The mechanism of Ba2+ ‐induced exocytosis from single chromaffin cells

Abstract

Dialysis of Ba²⁺ into voltage‐clamped single bovine chromaffin cells produced a concentration‐dependent increase in cell capacitance, reflecting an enhanced rate of exocytotic events. Between 0.1 and 1 mM, Ba²⁺ linearly increased both the rate and the total amount of exocytosis. In undamped cells also, extracellular Ba²⁺ induced the release of catecholamines, as assayed with a carbon‐fibre electrode in the amperometric mode. Additionally, extracellular application of Ba²⁺ increased the apparent internal Ca²⁺ concentration ([Ca²⁺]_app) in fura‐2‐loaded chromaffin cells.
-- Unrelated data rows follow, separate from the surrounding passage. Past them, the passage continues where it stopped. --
(** The decimal text of a number denotes that number and consists of
    digits. *)
Lemma toString_spec n :
  decimalValue 0 (toString n) = n /\
  allChars isDigit (toString n) = true /\
  1 <= String.length (toString n).
Proof.
  induction n as [n IH] using lt_wf_ind.
  destruct (Nat.lt_ge_cases n 10) as [Hlt|Hge].
  - rewrite toString_digit by exact Hlt. cbn [decimalValue allChars String.length].
    rewrite digitValue_digitChar, isDigit_digitChar by exact Hlt.
    repeat split; lia.
  - rewrite toString_step by exact Hge.
    assert (Hq : n / 10 < n) by (apply Nat.div_lt; lia).
    assert (Hr : n mod 10 < 10) by (apply Nat.mod_upper_bound; discriminate).
    destruct (IH (n / 10) Hq) as (Hv & Hd & Hl).
    rewrite decimalValue_append, allChars_append, length_append, Hv, Hd.
    cbn [decimalValue allChars String.length].
    rewrite digitValue_digitChar, isDigit_digitChar by exact Hr.
    repeat split; try lia.
    pose proof (Nat.div_mod_eq n 10). lia.
Qed.

(** Padding with zeros changes neither the number nor the alphabet. *)
Lemma padStart_spec s :
  decimalValue 0 (padStart 2 "0" s) = decimalValue 0 s /\
  allChars isDigit (padStart 2 "0" s) = allChars isDigit s /\
  String.length (padStart 2 "0" s) = Nat.max 2 (String.length s).
Proof.
  unfold padStart.
  destruct (String.length s) as [|[|k]] eqn:Hlen; cbn [Nat.sub repeat string_of_list_ascii];
    rewrite ?decimalValue_append, ?allChars_append, ?length_append, ?Hlen;
    repeat split; cbn; lia.
Qed.

Lemma split_whole sep s :
  allChars (fun c => negb (Ascii.eqb c sep)) s = true ->
  split sep s = [s].
Proof.
  induction s as [|c s IH]; cbn; [reflexivity|].
  intros H. apply andb_prop in H. destruct H as [Hc Hs].
  apply negb_true_iff in Hc. rewrite Hc, (IH Hs). reflexivity.
Qed.

Lemma split_at sep s1 s2 :
  allChars (fun c => negb (Ascii.eqb c sep)) s1 = true ->
  split sep (String.append s1 (String sep s2)) = s1 :: split sep s2.
Proof.
  induction s1 as [|c s1 IH]; cbn.
  - intros _. rewrite Ascii.eqb_refl. reflexivity.
  - intros H. apply andb_prop in H. destruct H as [Hc Hs].
    apply negb_true_iff in Hc. rewrite Hc, (IH Hs). reflexivity.
Qed.

Lemma allChars_weaken (p q : ascii -> bool) s :
  (forall c, p c = true -> q c = true) ->
  allChars p s = true -> allChars q s = true.
Proof.
  intros Hpq. induction s as [|c s IH]; cbn; [reflexivity|].
  intros H. apply andb_prop in H. destruct H as [Hc Hs].
  rewrite (Hpq c Hc), (IH Hs). reflexivity.
Qed.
These observations were made both in the presence and absence of external Ca²⁺ (Ca²⁺ ₀), as well as after depletion of the intracellular Ca²⁺ stores with ionomycin. Under current‐clamp conditions, Ba²⁺ induced pronounced depolarization of the cells. These results are compatible with the following conclusions: by blocking K⁺ channels, Ba²⁺ causes depolarization of chromaffin cells. This results in opening of voltage‐gated Ca²⁺ channels and Ba²⁺ entry into the cytosol. Ba²⁺ then directly triggers exocytotic events, although it induces exocytosis only at concentrations more than a 100‐fold higher than Ca²⁺. Various effects contribute to the generally observed greater secretory responses with Ba²⁺ as compared with Ca²⁺; these are the depolarizing effects of extracellular Ba²⁺, its greater entry through non‐inactivating Ca²⁺ channels and its poor intracellular buffering largely arising from its weak affinity for plasmalemmal Ca²⁺ extrusion mechanisms. In some cases, Ba²⁺ additionally induces release of Ca²⁺ from internal stores, as evidenced by its effect on fura‐2 fluorescence at different wavelengths.